Old timers will remember how engineers could once function perfectly with no typing skills. That seems quaint today, when most of us live with a keyboard all but strapped to our hands. Just as old-fashioned is the idea of a secretary transcribing notes and fixing spelling and grammar. Today it's up to us to express ourselves clearly, with only the assistance of a spellchecker and an annoyingly picky grammar engine.
I write a weekly column on Embedded.com that generates a lot of e-mail feedback. The majority of these responses are well written, giving lie to the old generalization that engineers are compositionally challenged. But some replies are appalling. Sure, some non-English speakers struggle with our language's idiosyncrasies, but all too many of these confusing ungrammatical missives come from Joe Smith in Anytown, USA.
Even if you're stuck in a hermetically sealed cubicle never interacting with people and just cranking code all day, I contend that you still have a responsibility to communicate clearly with others. Software is, after all, a mix of computerese (the C or C++ itself) and comments (a verbal description meant for humans, not the computer). If we write perfect C with illegible comments, we're doing a lousy job.
I read a lot of code from a huge range of developers. Consistently well-done comments are rare. Sometimes I can see the enthusiasm of the team at the project's outset. The startup code is fantastic. main()'s flow is clear and well documented. As the project wears on, functions are added and coded with less and less care. Comments like:
/* ???? */
or my favorite:
/* Is this right? */
start to show up. Commenting frequency declines; clarity gives way to short cryptic notes; capitalization descends into chaotic randomness. The initial project excitement, as shown in the careful crafting of early descriptive comments, yields to schedule panic as the developers all but abandon anything that's not executable.

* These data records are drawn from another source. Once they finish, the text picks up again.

(* ===== verification/View.v ===== *)
(** The requester's view of its custodian:
    crates/refineid-rapp-core/src/view.rs. The process-wide map of views is a
    [gmap] from the octets of a pair identifier; every function of the file is a
    step on it. The redial window is a constant of the protocol crate and stays a
    parameter. *)

From S2P Require Import Prelude.

Inductive ViewState :=
| Vs_Idle
| Vs_Connecting (window_opened_ms : option Z)
| Vs_Connected
| Vs_Withdrawn.
#[export] Instance ViewState_eq_dec : EqDecision ViewState.
Proof. solve_decision. Defined.

Record CustodianView := mkCustodianView { cv_state : ViewState; cv_in_sight : gset string }.
Definition CustodianView_new : CustodianView := mkCustodianView Vs_Idle ∅.
Definition set_state (s : ViewState) (v : CustodianView) : CustodianView := mkCustodianView s (cv_in_sight v).

(** The enum of the protocol crate, as the [match] of [session_ended] lists it. *)
Inductive RequesterSessionEnd := Rse_Withdrawn | Rse_Violation | Rse_Revoked | Rse_Loss.
#[export] Instance RequesterSessionEnd_eq_dec : EqDecision RequesterSessionEnd.
Proof. solve_decision. Defined.

(** The map behind the mutex, by the octets of the pair identifier. *)
Abbreviation Views := (gmap bytes CustodianView).

Definition with_view {A} (pair_id : bytes) (change : CustodianView → CustodianView * A) (vs : Views)
  : Views * A :=
  let '(view, a) := change (default CustodianView_new (vs !! pair_id)) in (<[pair_id := view]> vs, a).

Definition state (pair_id : bytes) (vs : Views) : ViewState :=
  from_option cv_state Vs_Idle (vs !! pair_id).

Definition is_withdrawn (pair_id : bytes) (vs : Views) : bool :=
  bool_decide (state pair_id vs = Vs_Withdrawn).
(** ** The driver *)

Section pace.
Context `{CardTransport T E} `{OsRng R} `{MontyForm} `{AesCrypto} `{Sha256Hash}.
Abbreviation TE := (TransportDispatchError E).
Abbreviation PE := (PaceError TE (rng_failure R)).
Abbreviation pace A := (act (T * R) PE A).

Definition on_card {F A} (m : act T F A) : act (T * R) F A := λ s,
  let '(t, r) := m s.1 in ((t, s.2), r).
Definition on_rng {F A} (m : act R F A) : act (T * R) F A := λ s,
  let '(rng, r) := m s.2 in ((s.1, rng), r).

(** [transmit(..).map_err(PaceError::Transport)?] and the [is_ok] test that
    follows each of them. *)
Definition pace_step (stage : string) (apdu : bytes) : pace ResponseApdu :=
  do! r := on_card (act_map_err Pace_Transport (transmit apdu)) in
  if negb (ResponseApdu_is_ok r) then act_err (Pace_Sw stage (ResponseApdu_sw r)) else act_ret r.

Definition wrap_general_authenticate {F} (chain : bool) (payload : bytes) : result F bytes :=
  let? apdu := GeneralAuthenticate_into_apdu (mkGeneralAuthenticate chain payload) in
  Ok (CommandApdu_as_bytes apdu).

(** [BerTlv::<DynamicAuthData>::parse] and the inner object. *)
Definition dynamic_auth_object (tag : Z) (body : bytes) : result PE bytes :=
  let? outer := map_err Pace_Ber (BerTlv_parse DynamicAuthData_TAG body) in
  let? inner := map_err Pace_Ber (BerTlv_parse tag (any_value outer)) in
  Ok (any_value inner).
(* ===== verification/DataGroups.v ===== *)
(** The data groups of an identity card, of crates/refineid-lib-core/src/emrtd.rs: images,
    the personal and document details of EF.DG11 and EF.DG12, the security objects of
    EF.DG14 and the key of EF.DG15. *)

From S2P Require Import Prelude Iso8601 Utf8 Str Ber Identity.

(** ** Tags *)

Definition Dg11Wrapper_TAG : Z := 0x6B.
Definition Dg12Wrapper_TAG : Z := 0x6C.
Definition Dg14Wrapper_TAG : Z := 0x6E.
Definition Dg15Wrapper_TAG : Z := 0x6F.
Definition Dg1xContainerA0_TAG : Z := 0xA0.
Definition FULL_NAME : Z := 0x5F0E.
Definition OTHER_NAMES : Z := 0x5F0F.
Definition PERSONAL_NUMBER : Z := 0x5F10.
Definition FULL_DATE_OF_BIRTH : Z := 0x5F2B.
Definition PLACE_OF_BIRTH : Z := 0x5F11.
Definition PERMANENT_ADDRESS : Z := 0x5F42.
Definition TELEPHONE : Z := 0x5F12.
Definition PROFESSION : Z := 0x5F13.
Definition TITLE : Z := 0x5F14.
Definition PERSONAL_SUMMARY : Z := 0x5F15.
Definition PROOF_OF_CITIZENSHIP : Z := 0x5F16.
Definition OTHER_TD_NUMBERS : Z := 0x5F17.
Definition CUSTODY_INFORMATION : Z := 0x5F18.
Definition ISSUING_AUTHORITY : Z := 0x5F19.
Definition NAME_OF_OTHER_PERSON : Z := 0x5F1A.
Definition ENDORSEMENTS : Z := 0x5F1B.
Definition TAX_EXIT : Z := 0x5F1C.
Definition IMAGE_FRONT : Z := 0x5F1D.
Definition IMAGE_REAR : Z := 0x5F1E.
Definition DATE_OF_ISSUE : Z := 0x5F26.
Definition PERSONALISATION_TIME : Z := 0x5F55.
Definition PERSONALISATION_DEVICE_SERIAL : Z := 0x5F56.
Definition HIGH_TAG_NUMBER_MASK : Z := 0x1F.
Definition CONTINUATION_OR_LONG_FORM_MASK : Z := 0x80.
Definition LONG_FORM_LENGTH_COUNT_MASK : Z := 0x7F.

(** ** Images *)

Inductive DocumentImage := Jpeg (bs : bytes) | Jpeg2000 (bs : bytes).
Definition JPEG_MAGIC : bytes := [0xFF; 0xD8; 0xFF].
Definition JP2_MAGIC : bytes := [0x00; 0x00; 0x00; 0x0C; 0x6A; 0x50; 0x20; 0x20].

Definition scan_for_magic (candidate needle : bytes) : option nat :=
  if (len needle =? 0) || (len candidate <? len needle) then None
  else position (λ w, bool_decide (w = needle)) (windows (length needle) candidate).
(** The error has one value. *)
Definition DocumentImage_parse (buf : bytes) : result unit DocumentImage :=
  match scan_for_magic buf JPEG_MAGIC with
  | Some off => let? bs := ok_or (zslice (Z.of_nat off) (len buf) buf) tt in Ok (Jpeg bs)
  | None =>
      match scan_for_magic buf JP2_MAGIC with
      | Some off => let? bs := ok_or (zslice (Z.of_nat off) (len buf) buf) tt in Ok (Jpeg2000 bs)
      | None => Err tt
      end
  end.
Definition DocumentImage_bytes (i : DocumentImage) : bytes := match i with Jpeg b | Jpeg2000 b => b end.
Definition DocumentImage_extension (i : DocumentImage) : string := match i with Jpeg _ => "jpg" | Jpeg2000 _ => "jp2" end.

(** ** One object at the front of a buffer *)

(** [BerInput]: octets that are not empty. *)
Definition BerInput_parse (bs : bytes) : result unit bytes := match bs with [] => Err tt | _ => Ok bs end.
Definition remaining_from (bs : bytes) (offset : Z) : option bytes :=
  tail ← zslice offset (len bs) bs; result_ok (BerInput_parse tail).
Definition has_tag (tag : Z) (bs : bytes) : bool := bool_decide (head bs = Some tag).
Definition EmrtdHelpers_read_string (value : bytes) : bytes := str_trim (String_from_utf8_lossy value).

(** [checked_shl(8)] drops the bits it moves out; [checked_add] then has room. *)
Definition shift_octet (width : Z) (v b : Z) : option Z :=
  let shifted := Z.shiftl v 8 mod 2 ^ width in
  if shifted + b <? 2 ^ width then Some (shifted + b) else None.
Fixpoint big_endian (width v : Z) (l : bytes) : option Z :=
  match l with [] => Some v | b :: l => v ← shift_octet width v b; big_endian width v l end.

Definition usize_add (a b : Z) : option Z := if a + b <=? u64_max then Some (a + b) else None.

Definition read_ber_length (bs : bytes) : option (Z * Z) :=
  first ← head bs;
  if first <? CONTINUATION_OR_LONG_FORM_MASK then Some (1, first)
  else
    let extra := Z.land first LONG_FORM_LENGTH_COUNT_MASK in
    if (extra =? 0) || (len bs <? 1 + extra) then None
    else
      tail ← zslice 1 (extra + 1) bs;
      v ← big_endian 64 0 tail;
      Some (1 + extra, v).

Record BerTlvRead := mkBerTlvRead { read_tag : Z; read_value : bytes; read_total_size : Z }.
Definition read_two_byte_tag_tlv (bs : bytes) : option BerTlvRead :=
  first ← head bs;
  '(tag, idx) ← (if Z.land first HIGH_TAG_NUMBER_MASK =? HIGH_TAG_NUMBER_MASK
                 then second ← zget 1 bs; tag ← shift_octet 16 first second; Some (tag, 2)
                 else Some (first, 1));
  lengths ← remaining_from bs idx;
  '(len_size, content_len) ← read_ber_length lengths;
  header_size ← usize_add idx len_size;
  total_size ← usize_add header_size content_len;
  if total_size >? len bs then None
  else value ← zslice header_size total_size bs; Some (mkBerTlvRead tag value total_size).

(** ** The loops over objects: a round gives the next state, or stops *)

Fixpoint run_loop {E S} (fuel : nat) (round : S → option S) (s : S) : result E S :=
  match fuel with
  | O => Panic
  | S fuel => match round s with None => Ok s | Some s => run_loop fuel round s end
  end.
(** A loop that reads one object a round and looks at it. *)
Definition object_round {O} (visit : bytes → BerTlvRead → O → O) (der : bytes) (s : Z * O) : option (Z * O) :=
  let '(cursor, out) := s in
  if negb (cursor <? len der) then None
  else
    remaining ← remaining_from der cursor;
    tlv ← read_two_byte_tag_tlv remaining;
    next ← usize_add cursor (read_total_size tlv);
    Some (next, visit remaining tlv out).
Definition walk_objects {E O} (visit : bytes → BerTlvRead → O → O) (der : bytes) (out : O) : result E O :=
  result_map snd (run_loop (S (length der)) (object_round visit der) (0, out)).

(** ** EF.DG11 *)

Record AdditionalPersonalData := mkPersonal {
  full_name : option Dg11FullName;
  other_names : list OtherName;
  personal_number : option PersonalNumber;
  full_date_of_birth : option DateOfBirth;
  place_of_birth : option PlaceOfBirth;
  permanent_address : option PermanentAddress;
  telephone : option Telephone;
  profession : option Profession;
  title : option Title;
  personal_summary : option PersonalSummary;
  proof_of_citizenship : option DocumentImage;
  other_td_numbers : list OtherTdNumber;
  custody_information : option CustodyInformation;
}.
Definition AdditionalPersonalData_default : AdditionalPersonalData :=
  mkPersonal None [] None None None None None None None None None [] None.

Definition set_full_name v o := mkPersonal v (other_names o) (personal_number o) (full_date_of_birth o) (place_of_birth o) (permanent_address o) (telephone o) (profession o) (title o) (personal_summary o) (proof_of_citizenship o) (other_td_numbers o) (custody_information o).
Definition set_other_names v o := mkPersonal (full_name o) v (personal_number o) (full_date_of_birth o) (place_of_birth o) (permanent_address o) (telephone o) (profession o) (title o) (personal_summary o) (proof_of_citizenship o) (other_td_numbers o) (custody_information o).
Definition set_personal_number v o := mkPersonal (full_name o) (other_names o) v (full_date_of_birth o) (place_of_birth o) (permanent_address o) (telephone o) (profession o) (title o) (personal_summary o) (proof_of_citizenship o) (other_td_numbers o) (custody_information o).
Definition set_full_date_of_birth v o := mkPersonal (full_name o) (other_names o) (personal_number o) v (place_of_birth o) (permanent_address o) (telephone o) (profession o) (title o) (personal_summary o) (proof_of_citizenship o) (other_td_numbers o) (custody_information o).
Definition set_place_of_birth v o := mkPersonal (full_name o) (other_names o) (personal_number o) (full_date_of_birth o) v (permanent_address o) (telephone o) (profession o) (title o) (personal_summary o) (proof_of_citizenship o) (other_td_numbers o) (custody_information o).
Definition set_permanent_address v o := mkPersonal (full_name o) (other_names o) (personal_number o) (full_date_of_birth o) (place_of_birth o) v (telephone o) (profession o) (title o) (personal_summary o) (proof_of_citizenship o) (other_td_numbers o) (custody_information o).
Definition set_telephone v o := mkPersonal (full_name o) (other_names o) (personal_number o) (full_date_of_birth o) (place_of_birth o) (permanent_address o) v (profession o) (title o) (personal_summary o) (proof_of_citizenship o) (other_td_numbers o) (custody_information o).
Definition set_profession v o := mkPersonal (full_name o) (other_names o) (personal_number o) (full_date_of_birth o) (place_of_birth o) (permanent_address o) (telephone o) v (title o) (personal_summary o) (proof_of_citizenship o) (other_td_numbers o) (custody_information o).
Definition set_title v o := mkPersonal (full_name o) (other_names o) (personal_number o) (full_date_of_birth o) (place_of_birth o) (permanent_address o) (telephone o) (profession o) v (personal_summary o) (proof_of_citizenship o) (other_td_numbers o) (custody_information o).
Definition set_personal_summary v o := mkPersonal (full_name o) (other_names o) (personal_number o) (full_date_of_birth o) (place_of_birth o) (permanent_address o) (telephone o) (profession o) (title o) v (proof_of_citizenship o) (other_td_numbers o) (custody_information o).
Definition set_proof_of_citizenship v o := mkPersonal (full_name o) (other_names o) (personal_number o) (full_date_of_birth o) (place_of_birth o) (permanent_address o) (telephone o) (profession o) (title o) (personal_summary o) v (other_td_numbers o) (custody_information o).
Definition set_other_td_numbers v o := mkPersonal (full_name o) (other_names o) (personal_number o) (full_date_of_birth o) (place_of_birth o) (permanent_address o) (telephone o) (profession o) (title o) (personal_summary o) (proof_of_citizenship o) v (custody_information o).
Definition set_custody_information v o := mkPersonal (full_name o) (other_names o) (personal_number o) (full_date_of_birth o) (place_of_birth o) (permanent_address o) (telephone o) (profession o) (title o) (personal_summary o) (proof_of_citizenship o) (other_td_numbers o) v.
(** A request asks about one certificate and its answer is recognised. For hashes and a
    serial number of up to 64 KiB the writer makes the OCSPRequest of RFC 6960, with the
    nonce where RFC 8954 puts it; its CertID is read back as it was given; and a CertID
    matches the request exactly when it names SHA-1, these hashes and this number. *)
Theorem ocsp_request_exact `{DerCrate} `{!DerLaws} name key serial nonce :
  len (IssuerNameHash_as_bytes name ++ IssuerKeyHash_as_bytes key ++ CertSerial_0 serial) ≤ 2 ^ 16 → len (OcspNonce_as_bytes nonce) ≤ 2 ^ 16 →
  (∃ r, build_request (E := unit) name key serial = Ok (mkOcspRequest r) ∧ request_enc (request_cert_id name key serial) None r) ∧
  (∃ r, build_request_with_nonce (E := unit) name key serial nonce = Ok (mkOcspRequest r) ∧ request_enc (request_cert_id name key serial) (Some nonce) r) ∧
  (∃ e, cert_id_tlv (E := unit) name key serial = Ok e ∧ parse_cert_id e = Ok (request_cert_id name key serial)) ∧
  ∀ c, matches_request c name key serial = true ↔ c = request_cert_id name key serial.
Proof.
  intros Hl Hn. unfold build_request, build_request_with_nonce. split; [|split; [|split]].
  - destruct (request_written name key serial None Hl ltac:(by cbn)) as (r & -> & Hr). by exists r.
  - destruct (request_written name key serial (Some nonce) Hl Hn) as (r & -> & Hr). by exists r.
  - destruct (cert_id_written name key serial Hl) as (e & -> & He & Hle). exists e. split; [done|]. apply cert_id_read; [done|].
    unfold DER_MAX_LEN. change (2 ^ 17) with 131072 in Hle. lia.
  - apply matches_request_spec.
Qed.

(** ** A response *)

Module ber_ocsp.
Import ber_der.
#[export] Instance crate : OcspCrate := λ e,
  any ← any_from_der e; if decide (ar_tag any = Tag_GeneralizedTime) then Some (ber_crl.time_number (ar_value any)) else None.
End ber_ocsp.

Module sample_ocsp.
Import ber_der ber_ocsp dotted_texts monty flat sample_certificate.

Definition gen (s : string) : bytes := enc Tag_GeneralizedTime (bytes_of_string s).
Definition name_hash : IssuerNameHash := mkIssuerNameHash (repeat 0xAA 20).
Definition key_hash : IssuerKeyHash := mkIssuerKeyHash (repeat 0xBB 20).
Definition nonce : OcspNonce := mkOcspNonce (repeat 0x5A 16).
Definition cert_id (serial : bytes) : CertId := request_cert_id name_hash key_hash (mkCertSerial serial).
Definition cert_id_bytes (serial : bytes) : bytes :=
  enc Tag_Sequence (enc Tag_Sequence (enc Tag_ObjectIdentifier OID_SHA1 ++ enc Tag_Null [])
    ++ enc Tag_OctetString (IssuerNameHash_as_bytes name_hash) ++ enc Tag_OctetString (IssuerKeyHash_as_bytes key_hash) ++ enc Tag_Integer serial).
Definition good : SingleResponse := mkSingleResponse (cert_id [0x12; 0x34]) CertStatus_Good 20250701000000 (Some 20250708000000).
Definition revoked : SingleResponse :=
  mkSingleResponse (cert_id [0x05]) (CertStatus_Revoked 20250601120000 (Some CrlReason_KeyCompromise)) 20250701000000 None.
Definition good_bytes : bytes :=
  enc Tag_Sequence (cert_id_bytes [0x12; 0x34] ++ enc (Tag_ContextSpecific false 0) [] ++ gen "20250701000000Z" ++ enc (context_tag 0) (gen "20250708000000Z") ++ []).
Definition revoked_bytes : bytes :=
  enc Tag_Sequence (cert_id_bytes [0x05] ++ enc (context_tag 1) (gen "20250601120000Z" ++ enc (context_tag 0) (enc Tag_Enumerated [1]))
    ++ gen "20250701000000Z" ++ [] ++ []).
Definition nonce_extension_bytes : bytes :=
  enc Tag_Sequence (enc Tag_ObjectIdentifier OID_OCSP_NONCE ++ enc Tag_OctetString (enc Tag_OctetString (OcspNonce_as_bytes nonce))).
Definition data : bytes :=
  enc Tag_Sequence ([] ++ enc (context_tag 2) (enc Tag_OctetString (repeat 1 20)) ++ gen "20250701000000Z"
    ++ enc Tag_Sequence (concat [good_bytes; revoked_bytes]) ++ enc (context_tag 1) (enc Tag_Sequence (concat [nonce_extension_bytes]))).
Definition basic : BasicOcspResponse :=
  mkBasicOcspResponse 20250701000000 [good; revoked] data (Oid_as_bytes SHA256_WITH_RSA) sample_key.zero_digest_signature [] (Some (OcspNonce_as_bytes nonce)).
Definition basic_bytes : bytes :=
  enc Tag_Sequence (data ++ enc Tag_Sequence (enc Tag_ObjectIdentifier (Oid_as_bytes SHA256_WITH_RSA) ++ [])
    ++ enc Tag_BitString (0 :: sample_key.zero_digest_signature) ++ []).
Definition response : bytes :=
  enc Tag_Sequence (enc Tag_Enumerated [0] ++ enc (context_tag 0) (enc Tag_Sequence
    (enc Tag_ObjectIdentifier (Oid_as_bytes BASIC_OCSP_RESPONSE) ++ enc Tag_OctetString basic_bytes))).
Definition same_serial (cert : Certificate) (r : SingleResponse) : bool := bool_decide (CertSerial_0 (ci_serial (sr_cert_id r)) = cert_serial_der cert).
Definition check_against_ocsp_response (cert : Certificate) (response : VerifiedOcspResponse) (now : DerDateTime) : RevocationStatus :=
  match List.find (same_serial cert) (VerifiedOcspResponse_single_responses response) with
  | None => Revocation_Inapplicable OcspNoEntryForSerial
  | Some single =>
      if past (sr_next_update single) now then Revocation_Stale
      else match sr_status single with
           | CertStatus_Good => Revocation_Good
           | CertStatus_Revoked revoked_at reason => Revocation_Revoked revoked_at reason
           | CertStatus_Unknown => Revocation_Unknown
           end
  end.

Definition RevocationEvidence_from_ocsp (cert : Certificate) (verified : VerifiedOcspResponse) (now : DerDateTime) : RevocationEvidence :=
  let status := check_against_ocsp_response cert verified now in
  let valid_until := List.find (same_serial cert) (VerifiedOcspResponse_single_responses verified) ≫= sr_next_update in
  mkRevocationEvidence status RevocationSource_Ocsp now valid_until.
Definition RevocationEvidence_from_crl (cert : Certificate) (verified : VerifiedCrl) (now : DerDateTime) : RevocationEvidence :=
  mkRevocationEvidence (check_against_crl cert verified now) RevocationSource_Crl now (crl_next_update (VerifiedCrl_as_crl verified)).
End check.

(** ** The cache *)

Section cache.
Context `{NameCrate}.

Record CachedCertId := mkCachedCertId { cc_issuer : XName; cc_serial : CertSerial }.
#[export] Instance CachedCertId_eq_dec : EqDecision CachedCertId.
Proof. solve_decision. Defined.
Definition CachedCertId_for_cert (cert : Certificate) : option CachedCertId :=
  issuer ← XName_from_der (Name_as_der (cert_issuer cert)); Some (mkCachedCertId issuer (Certificate_serial cert)).

Record CacheEntry := mkCacheEntry { ce_id : CachedCertId; ce_evidence : RevocationEvidence }.
Record RevocationCache := mkRevocationCache { rc_entries : list CacheEntry }.
Definition RevocationCache_default : RevocationCache := mkRevocationCache [].
(** [entries.iter_mut().find(..)]: the evidence of the first entry with the identity is replaced. *)
Fixpoint replace_evidence (id : CachedCertId) (evidence : RevocationEvidence) (entries : list CacheEntry) : option (list CacheEntry) :=
  match entries with
  | [] => None
  | e :: entries =>
      if decide (ce_id e = id) then Some (mkCacheEntry (ce_id e) evidence :: entries)
      else rest ← replace_evidence id evidence entries; Some (e :: rest)
  end.
Definition RevocationCache_insert (c : RevocationCache) (cert : Certificate) (evidence : RevocationEvidence) : RevocationCache :=
  match CachedCertId_for_cert cert with
  | None => c
  | Some id =>
      match replace_evidence id evidence (rc_entries c) with
      | Some entries => mkRevocationCache entries
      | None => mkRevocationCache (rc_entries c ++ [mkCacheEntry id evidence])
      end
  end.
Definition is_revoked (s : RevocationStatus) : bool := match s with Revocation_Revoked _ _ => true | _ => false end.
Definition RevocationCache_get (c : RevocationCache) (cert : Certificate) (now : DerDateTime) : option RevocationEvidence :=
  id ← CachedCertId_for_cert cert;
  evidence ← ce_evidence <$> List.find (λ entry, bool_decide (ce_id entry = id)) (rc_entries c);
  let usable := is_revoked (ev_status evidence) || is_fresh evidence now in
  if usable then Some evidence else None.
End cache.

Onerous and capricious schedules are a fact of life in this business. It's natural to chuck everything not immediately needed to make the product work. Few bosses grade on the readability of the source code. Quality, when considered at all, is usually a back-end complaint about all the bugs that keep surfacing in the released product, or the ongoing discovery of defects that pushes the schedule back further and further.
Firmware folks know that quality starts at the front-end, in proper design and implementation, using reasonable processes. Quality also requires fine workmanship. Our profession parallels that of the tradecrafts of centuries ago. The perfect joint in a chair may be almost invisible, but will last forever. A shoddy alternative could be just as hard to see, but is simply not acceptable. Professional pride mandates doing the right thing just because we know it's the best way to build the product.
Most of us create software in secret. I rarely see companies using code inspections, for example, which at least bring our flaws into the cold, harsh light of day. Secrecy naturally breeds laziness. It takes a very strong person to consistently rise above the temptations of expediency to do things right, even when it's not clear that working carefully will be rewarded.
Though embedded people work at the border between hardware and software, where sometimes it's hard to say where one ends and the other starts, even hardware designers work in the spotlight. Their creations are subject to ongoing audits during manufacturing, test, and repair. Technicians work with the schematics daily. Faults glare from the page for everyone to see. Sloppy work can't be hidden.
(Now, though, ASICs, programmable logic, and high-level synthesis can bury lots of evil in the confines of an inscrutable IC. The hardware folks are inheriting all of the perils of software. For more on this trend, check out Jim Turley's column "The Death of Hardware Engineering")
eXtreme Programming fascinates me, though I shudder at some of the practices it espouses. All of XP's ideas come from four "core values": communications, simplicity, feedback, and courage. No other methodology that I'm aware of derives from values. In America, we talk a lot about values, sometimes so much so that the meaning gets lost in the rhetoric. Yet, values are the basis of good behavior. I think the XP folks got it right by deriving the process from values rather than from a collection of good ideas. However, I'd add a fifth to their list: Pride of Workmanship.
In my experience, software created without pride is awful. Shortcuts abound. The limited docs never mirror current reality. Error conditions and exceptions are poorly thought-out. For example, Microsoft's various products have garnered a reputation for their susceptibility to buffer overflow attacks. Unix, too, has long suffered the same flaws. Recent posts on the Risks forum (http://catless.ncl.ac.uk/Risks/21.84.html and http://catless.ncl.ac.uk/Risks/21.85.html) suggest that the C language is the source of the problem. Programs written in C usually have no intrinsic array bounds checking; worse, the dynamic nature of pointers makes automatic run time checks that much more problematic.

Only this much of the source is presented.